With respect to the immunity from liability granted by subsection (a)(2) of the amendment, analysis must begin with the acknowledgment that a standard predicated on what a particular physician “believes” — a word denoting a subjective- determination — is not equivalent to the prevailing medical standard of care. It is significant that the word “believes” in subsection (b)(1) is unqualified by the word “reasonably.” And nothing in the text or the context of the amendment suggests that “reasonably” should be read into the text. As a consequence, a physician who “believes that the medical use of marijuana would likely outweigh the potential health risks for a patient” and who issues a physician certification reflecting that subjective belief, has issued a physician certification “in a manner consistent with” the amendment. Under subsection (a)(2), the physician therefore “shall not be subject to ... civil liability or sanctions under Florida law for issuing” the physician certification.

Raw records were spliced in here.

(** ** The timing classes do not meet *)

Ltac windows_apart H1 H2 :=
  apply check_pluse_time_dflt_iff in H1;
  destruct (check_pluse_time_dflt _ _) eqn:H2; [|reflexivity];
  apply check_pluse_time_dflt_iff in H2;
  exfalso;
  destruct H1 as [L1 U1]; destruct H2 as [L2 U2];
  first
    [ pose proof (float_leb_trans _ _ _ L1 U2) as C; vm_compute in C;
      discriminate C
    | pose proof (float_leb_trans _ _ _ L2 U1) as C; vm_compute in C;
      discriminate C ].

(** X7.  At the default tolerance no duration matches two of the
    decoder's nominal durations (4 ms, 8 ms, 0.64 ms, 0.48 ms,
    1.44 ms): a pulse that is accepted for one of them is rejected for
    every other, so the order of the tests in [read_logic_level] does
    not matter. *)
Theorem timing_classes_exclusive (m n1 n2 : float) :
  In n1 nominal_times -> In n2 nominal_times -> n1 <> n2 ->
  check_pluse_time_dflt m n1 = true ->
  check_pluse_time_dflt m n2 = false.
Proof.
  unfold nominal_times. cbn [In].
  intros [H1|[H1|[H1|[H1|[H1|[]]]]]] [H2|[H2|[H2|[H2|[H2|[]]]]]] N C;
    subst n1 n2; try (exfalso; apply N; reflexivity);
    windows_apart C C2.
Qed.

Lemma half_ms_is_zero_not_one :
  check_pluse_time_dflt 0.5 TIME_ZERO_HIGH = true
  /\ check_pluse_time_dflt 0.5 TIME_ONE_HIGH = false.
Proof.
  split; [reflexivity|].
  apply (timing_classes_exclusive 0.5 TIME_ZERO_HIGH TIME_ONE_HIGH).
  - right. right. right. left. reflexivity.
  - right. right. right. right. left. reflexivity.
  - intros E. apply (f_equal (fun x => (x <=? 1)%float)) in E.
    vm_compute in E. discriminate.
  - reflexivity.
Defined.

(** ** How [decode] ends

    The reads leave every field alone but the position, the span and
    the annotations; only the steps of [decode] change the state, the
    payload, the start code, the checksum flag and the counters. *)

(** The fields no read touches. *)
Definition core (d : Decoder) :=
  (state d, datas d, datas_anchors d, start_code d, checksum_invalid d,
   (total d, pass_num d, fail_num d),
   (is_statistic d, target_data d, samplerate d, interval_ms d)).

(** [outcomes m Q N E d]: run from [d], [m] returns in [Q], runs out of
    samples in [N], or raises in [E]. *)
Definition outcomes {A} (m : M A) (Q : A -> Decoder -> Prop)
  (N : Decoder -> Prop) (E : exn -> Decoder -> Prop) (d : Decoder) : Prop :=
  match m d with
  | Ret a d' => Q a d'
  | Eoi d' => N d'
  | Exc e d' => E e d'
  end.

Lemma outcomes_bind {A B} (m : M A) (k : A -> M B) Q N E d :
  outcomes m (fun a d' => outcomes (k a) Q N E d') N E d ->
  outcomes (bind m k) Q N E d.
Proof. unfold outcomes, bind. destruct (m d); auto. Qed.

Lemma outcomes_mono {A} (m : M A) (Q Q' : A -> Decoder -> Prop)
  (N N' : Decoder -> Prop) (E E' : exn -> Decoder -> Prop) d :
  outcomes m Q N E d ->
  (forall a d', Q a d' -> Q' a d') -> (forall d', N d' -> N' d') ->
  (forall e d', E e d' -> E' e d') ->
  outcomes m Q' N' E' d.
Proof. unfold outcomes. destruct (m d); auto. Qed.

(** A read: it returns or runs out of samples with the core as it was,
    and never raises. *)
Definition reads {A} (m : M A) (P : A -> Prop) (d : Decoder) : Prop :=
  outcomes m (fun a d' => core d' = core d /\ P a)
    (fun d' => core d' = core d) (fun _ _ => False) d.

(** [m] leaves the core alone, however it ends. *)
Definition keeps {A} (m : M A) : Prop :=
  forall d, core (outcome_state (m d)) = core d.

Lemma keeps_bind {A B} (m : M A) (k : A -> M B) :
  keeps m -> (forall a, keeps (k a)) -> keeps (bind m k).
Proof.
  unfold keeps, bind. intros Hm Hk d. specialize (Hm d).
  destruct (m d) as [a d1|d1|e d1]; cbn [outcome_state] in *;
    [rewrite Hk|..]; assumption.
Qed.

Lemma keeps_ret {A} (a : A) : keeps (ret a).
Proof. intros d. reflexivity. Qed.

Lemma keeps_gets {A} (f : Decoder -> A) : keeps (gets f).
Proof. intros d. reflexivity. Qed.

Lemma keeps_lift {A} (r : exn + A) : keeps (lift r).
Proof. intros d. destruct r; reflexivity. Qed.

Lemma keeps_local {A} (x : option A) : keeps (local x).
Proof. intros d. destruct x; reflexivity. Qed.

Lemma keeps_modify f :
  (forall d, core (f d) = core d) -> keeps (modify f).
Proof. intros H d. apply H. Qed.

Lemma keeps_wait c : keeps (wait c).
Proof.
  intros d. unfold wait. destruct (source_wait c (src d)) as [[n s]|];
    reflexivity.
Qed.

Lemma keeps_put_label a data : keeps (put_label a data).
Proof. intros d. reflexivity. Qed.

Lemma keeps_put_debug data : keeps (put_debug data).
Proof. intros d. reflexivity. Qed.

Lemma keeps_for_each {S} (body : Z -> S -> M S) :
  (forall i s, keeps (body i s)) ->
  forall idxs s, keeps (for_each idxs body s).
Proof.
  intros H idxs. induction idxs as [|i idxs IH]; intros s.
  - apply keeps_ret.
  - cbn [for_each]. apply keeps_bind; [apply H|exact IH].
Qed.

Ltac keeps_step :=
  first
    [ apply keeps_ret | apply keeps_gets | apply keeps_lift
    | apply keeps_local | apply keeps_wait | apply keeps_put_label
    | apply keeps_put_debug
    | apply keeps_modify; intros ?; reflexivity
    | apply keeps_bind; [|intros ?]
    | match goal with
      | |- keeps (let '(_, _) := ?x in _) => destruct x
      | |- keeps (if ?c then _ else _) => destruct c
      end ].

Lemma keeps_read_logic_level : keeps read_logic_level.
Proof. unfold read_logic_level, calc_pluse_time. repeat keeps_step. Qed.

Lemma keeps_read_byte : keeps read_byte.
Proof.
  unfold read_byte. apply keeps_bind.
  - apply keeps_for_each. intros i s. unfold read_byte_body.
    apply keeps_bind; [apply keeps_read_logic_level|].
    intros [v a]. repeat keeps_step.
  - intros l. repeat keeps_step.
Qed.

(** A byte as [read_byte] returns it. *)
Definition byte_or_invalid (v : pyobj) : Prop :=
  (exists x, v = Bytes [x]) \/ v = Int (-1).

Lemma read_byte_reads d :
  reads read_byte (fun r => byte_or_invalid (fst r)) d.
Proof.
  pose proof (keeps_read_byte d) as K. unfold reads, outcomes.
  destruct (next_byte (interval_ms d) (src d)) as [[[[v a] anns] s']|] eqn:E.
  - rewrite (read_byte_run _ _ _ _ _ E) in *. cbn [outcome_state] in K.
    split; [exact K|]. exact (next_byte_value _ _ _ _ _ _ E).
  - unfold next_byte in E.
    destruct (next_symbols 8 (interval_ms d) (src d))
      as [[[|y syms] s2]|] eqn:E8.
    + apply next_symbols_length in E8. discriminate.
    + discriminate.
    + destruct (read_byte_eoi d E8) as [d' E']. rewrite E' in *. exact K.
Qed.

Lemma is_preamble_reads d : reads is_preamble (fun _ => True) d.
Proof.
  unfold reads, outcomes, is_preamble, bind, wait, gets, modify,
    calc_pluse_time, put_debug, ret.
  destruct (source_wait Falling (src d)) as [[a src1]|]; cbn; [|reflexivity].
  destruct (source_wait Rising src1) as [[b src2]|]; cbn; [|reflexivity].
  destruct (source_wait Falling src2) as [[c src3]|]; cbn; [|reflexivity].
  match goal with
  | |- context [if ?c then _ else _] => destruct c
  end; split; reflexivity.
Qed.

Lemma wait_reads c d : reads (wait c) (fun _ => True) d.
Proof.
  unfold reads, outcomes, wait.
  destruct (source_wait c (src d)) as [[n s]|]; [split|]; reflexivity.
Qed.

Lemma core_fields d d' :
  core d' = core d ->
  state d' = state d /\ datas d' = datas d
  /\ datas_anchors d' = datas_anchors d /\ start_code d' = start_code d
  /\ checksum_invalid d' = checksum_invalid d
  /\ total d' = total d /\ pass_num d' = pass_num d
  /\ fail_num d' = fail_num d
  /\ is_statistic d' = is_statistic d /\ target_data d' = target_data d
  /\ samplerate d' = samplerate d /\ interval_ms d' = interval_ms d.
Proof. unfold core. intros H. inversion H. repeat split; assumption. Qed.

Ltac orun1 :=
  cbv beta delta [bind gets modify ret raise lift local put_label put
                  outcomes];
  cbn [state ss es datas start_code checksum_invalid datas_anchors total
       pass_num fail_num is_statistic samplerate samplenum interval_ms
       target_data src out
       set_state set_ss set_es set_datas set_start_code set_checksum_invalid
       set_datas_anchors set_total set_pass_num set_fail_num set_is_statistic
       set_samplenum set_interval_ms set_src set_out
       fst snd].

Ltac orun := repeat (progress orun1).

(** ** The invariant of the counters *)

(** The counters agree: with statistics on every completed packet
    passed or failed, with statistics off none did. *)
Definition counted (d : Decoder) : Prop :=
  0 <= pass_num d /\ 0 <= fail_num d /\ 0 <= total d
  /\ pass_num d + fail_num d = if is_statistic d then total d else 0.

(** The locals the summary needs are assigned. *)
Definition assigned (l : Locals) : Prop :=
  preable_anchor l <> None /\ anchor l <> None.

Definition sound (l : Locals) (d : Decoder) : Prop :=
  counted d
  /\ Forall (fun v => exists x, v = Bytes [x]) (datas d)
  /\ match state d with
     | IDLE => True
     | PREAMBLE => assigned l
     | _ => assigned l /\ byte_or_invalid (start_code d)
     end.

(** The options do not change. *)
Definition fixed (d d' : Decoder) : Prop :=
  is_statistic d' = is_statistic d /\ target_data d' = target_data d.

(** The two ways a step raises: both at the end of a packet, with
    statistics on, after [total] was incremented and before the packet
    was counted as passed or failed. *)
Definition failure (e : exn) (d : Decoder) : Prop :=
  state d = SUM /\ is_statistic d = true
  /\ 0 <= pass_num d /\ 0 <= fail_num d
  /\ total d = pass_num d + fail_num d + 1
  /\ ((e = OverflowError
       /\ int_to_bytes (target_data d) 4 = inl OverflowError)
      \/ (e = TypeError /\ start_code d = Int (-1)
          /\ checksum_invalid d = true
          /\ exists bs, bytes_join (datas d) = inr bs
                        /\ int_to_bytes (target_data d) 4 = inr bs)).

Definition step_ok (d : Decoder) (l' : Locals) (d' : Decoder) : Prop :=
  sound l' d' /\ fixed d d'.

Definition step_end (d d' : Decoder) : Prop := counted d' /\ fixed d d'.

Definition step_exc (d : Decoder) (e : exn) (d' : Decoder) : Prop :=
  failure e d' /\ fixed d d'.

Ltac fields K :=
  apply core_fields in K;
  destruct K as (Kst & Kda & Kan & Ksc & Kci & Kto & Kpa & Kfa & Kis & Ktd
                 & Ksr & Kiv).

Ltac carry :=
  repeat match goal with
         | H : ?f ?a = ?f ?b |- _ => rewrite H
         end.

Ltac kept :=
  unfold step_ok, step_end, step_exc, sound, counted, fixed, assigned, core;
  orun; carry.

Lemma idle_step l d :
  sound l d -> state d = IDLE ->
  outcomes (decode_step l) (step_ok d) (step_end d) (step_exc d) d.
Proof.
  intros (C & D & _) St. unfold outcomes. rewrite decode_step_unfold, St.
  fold (outcomes (A:=Locals)). apply outcomes_bind.
  eapply outcomes_mono; [apply is_preamble_reads| | |].
  - intros [v a] d1 [K _]. fields K.
    destruct (truthy v); kept;
      (split; [split; [exact C|split; [exact D|]]|split; reflexivity]);
      split; discriminate.
  - intros d1 K. fields K. kept. split; [exact C|split; reflexivity].
  - intros e d1 [].
Qed.

Lemma is_start_outcomes d :
  outcomes is_start
    (fun _ d' => core (set_start_code (Int 0) d')
                 = core (set_start_code (Int 0) d)
                 /\ byte_or_invalid (start_code d'))
    (fun d' => core d' = core d) (fun _ _ => False) d.
Proof.
  unfold is_start. apply outcomes_bind.
  eapply outcomes_mono; [apply read_byte_reads| | |].
  - intros [v a] d1 [K B]. fields K. cbn [fst] in B.
    destruct B as [[x B]|B]; subst v.
    + cbn [ne_minus1 int_from_bytes pyobj_hex]. orun.
      destruct (from_bytes_big [x] =? START_CODE); orun;
        (split; [kept; reflexivity|left; exists x; reflexivity]).
    + change (ne_minus1 (Int (-1))) with false. orun.
      split; [kept; reflexivity|right; reflexivity].
  - intros d1 K. exact K.
  - intros e d1 [].
Qed.

Lemma preamble_step l d :
  sound l d -> state d = PREAMBLE ->
  outcomes (decode_step l) (step_ok d) (step_end d) (step_exc d) d.
Proof.
  intros (C & D & A) St. rewrite St in A.
  unfold outcomes. rewrite decode_step_unfold, St.
  fold (outcomes (A:=Locals)). apply outcomes_bind.
  eapply outcomes_mono; [apply is_start_outcomes| | |].
  - intros _ d1 [K B]. fields K. cbn [state datas total pass_num fail_num
      is_statistic target_data set_start_code] in *.
    kept. repeat split; try apply C; try apply A; assumption.
  - intros d1 K. fields K. kept. split; [exact C|split; reflexivity].
  - intros e d1 [].
Qed.

(** A payload slot changes the payload list and its anchors only. *)
Definition payload_only (d d' : Decoder) : Prop :=
  core (set_datas_anchors [] (set_datas [] d'))
  = core (set_datas_anchors [] (set_datas [] d))
  /\ (Forall (fun v => exists x, v = Bytes [x]) (datas d) ->
      Forall (fun v => exists x, v = Bytes [x]) (datas d')).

The unmistakable import of the immunity provision is that such a physician cannot be held liable for negligence in connection with the issuance of the physician certification. The voters have a right to know that their right to pursue negligence claims in these circumstances is barred by the amendment’s immunity provision. But the summary omits any mention of this immunity.
Finally, I turn to the majority’s attempt to justify the misleading reference to “debilitating diseases” in the ballot summary. In that attempt, the majority incorrectly relies on the ejusdem generis — “like kind” — canon. Consideration of the structure and full context of the amendment’s central definition in light of the rationale for the canon leads to the conclusion that the canon is not properly applied here.
The canon “means that ‘where an enumeration of specific things is followed by some more general word or phrase, such general word or phrase will usually be construed to refer to things of the same kind or species as those specifically enumerated.’ ” Arnold v. Shumpert, 217 So.2d 116, 119 (Fla.1968) (quoting Children’s Bootery v. Sutker, 91 Fla. 60, 107 So. 345, 347 (1926)). The canon “rests on [a] practical insight[ ] about everyday language usage” which recognizes that “[wjhen people list a number of particulars and add a general reference ... they mean to include by use of the general reference not everything else [within the scope of the general *823reference] but only others of like kind [with the listed particulars].” 2A Norman J. Singer & J.D. Shambie Singer, Sutherland Statutory Construction § 47:18, at 382 (7th ed. 2007).
A necessary condition for the application of the canon is that the “members of the enumeration suggest a class.” Id. at 380. That is to say, there must be something that makes the enumerated particulars of “like kind” with one another. “Without some objective relationship” among the members of the enumeration, identifying a class for purposes of applying the canon will necessarily be “arbitrary and meaningless.” Id. at 382. Accordingly, to properly apply the canon, some naturally understood common quality or characteristic among all the specific members of the enumeration must exist. If that condition obtains, the specific common quality or characteristic ordinarily will naturally be understood to limit the sweep of the general reference following the enumeration to a subcategory of the general reference. Otherwise, there is no basis for restricting the sweep of the general reference.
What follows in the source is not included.